Политэкономия уже В первую очередь XIX века все более и более получала темперамент «хорошей» науки, заменяющей описание социальной действительности ее более либо менее абстрактными моделями, тяготеющими к механистическому детерминизму. Из политэкономии заимствовал «истмат» и чистые модели. «Капитал» был осознан так, что социализм отличается от капитализма тем, что прибавочная цена не присваивается капиталистом, а делается общенародным достоянием и расходуется страной. На деле положение значительно сложнее, на что показывал и Маркс в собственном представлении формаций (но эти предупреждения были забыты, как и многие другие). В работе «К вопросу теории некапиталистических совокупностей хозяйства» (1924) А. В. Чаянов попытался выстроить «метатеорию» многоукладных хозяйственных совокупностей. Он писал: «В современной политической экономии стало простым мыслить все экономические явления только в категориях капиталистического хозяйственного уклада. Базы отечественной теории — учение об полной земельной ренте, капитале, цене, и другие народнохозяйственные категории — сформулированы только в приложении к экономическому укладу, что зиждется на наемном труде и ставит собственной задачей получение большого чистого дохода…
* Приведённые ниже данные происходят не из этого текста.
(** * tnf generate: a shallow embedding of the scaffolding commands

    The development follows the generator module of the repository
    (dispatcher [generate], [generatePage], [updateConfigFile],
    [writeFileWithConfirmation], [generateTailwindcss], [generateEntry],
    [processImportPaths]) and the context-based dispatcher of
    [src/generate/generate.ts].

    JavaScript strings are lists of characters.  The file system, the
    interactive prompts, the configuration loader, the synchronisation step
    and the colour generator are collaborators of the code: the file system
    is an explicit store, the others are answers supplied by an environment
    record, and every call to one of them is recorded in a trace. *)

From Stdlib Require Import Ascii String DecimalString.
From stdpp Require Import gmap strings list fin_maps.
From Equations Require Import Equations.

Set Warnings "-register-all".

Local Open Scope char_scope.
Local Open Scope list_scope.

(** A JavaScript string. *)
Abbreviation str := (list ascii).

(** String literals of the source are written [$"..."]. *)
Notation "$ s" := (list_ascii_of_string s%string) (at level 1, format "$ s").

(** ** String primitives used by the source *)
Module Str.

Definition eqb (a b : str) : bool := bool_decide (a = b).

(** [s.startsWith(p)] *)
Fixpoint startsWith (p s : str) : bool :=
  match p, s with
  | [], _ => true
  | a :: p', b :: s' => bool_decide (a = b) && startsWith p' s'
  | _ :: _, [] => false
  end.

(** [parts.join(sep)] *)
Fixpoint join (sep : str) (parts : list str) : str :=
  match parts with
  | [] => []
  | [p] => p
  | p :: rest => p ++ sep ++ join sep rest
  end.

(** [s.split(c)] for a one-character separator: never the empty list. *)
Fixpoint split (c : ascii) (s : str) : list str :=
  match s with
  | [] => [[]]
  | a :: s' =>
      if bool_decide (a = c) then [] :: split c s'
      else match split c s' with
           | seg :: segs => (a :: seg) :: segs
           | [] => [[a]]
           end
  end.

(** The longest suffix that starts with a character rejected by [f]. *)
Fixpoint dropWhile (f : ascii -> bool) (s : str) : str :=
  match s with
  | [] => []
  | c :: s' => if f c then dropWhile f s' else s
  end.

(** ASCII [toUpperCase] of one character. *)
Definition upper (c : ascii) : ascii :=
  let n := nat_of_ascii c in
  if (97 <=? n)%nat && (n <=? 122)%nat then ascii_of_nat (n - 32) else c.

End Str.

(** ** Node's [path] module (POSIX flavour)

    [path] is a library of the platform, not code of the repository.  Its
    functions are modelled on the segments between slashes, which is what
    the character loops of the library compute.  [cwd] stands for
    [process.cwd()]. *)
Module Path.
Одними лишь категориями капиталистического экономического строя нам в отечественном экономическом мышлении не обойтись хотя бы уже по той причине, что широкая область хозяйственной судьбе, в частности аграрная сфера производства, в ее большей части строится не на капиталистических, а на совсем иных, безнаемных базах домашнего хозяйства, для которого свойственны совсем иные мотивы хозяйственной деятельности, и своеобразное понятие рентабельности. Как мы знаем, что для большей части крестьянских хозяйств России, Китая, большинства и Индии неевропейских а также многих европейских стран чужды категории наемного труда и заработной платы.

Уже поверхностный теоретический анализ хозяйственной структуры убеждает нас в том, что характерные крестьянскому хозяйству экономические феномены не всегда вмещаются в рамки хорошей политэкономической либо смыкающейся с ней теории».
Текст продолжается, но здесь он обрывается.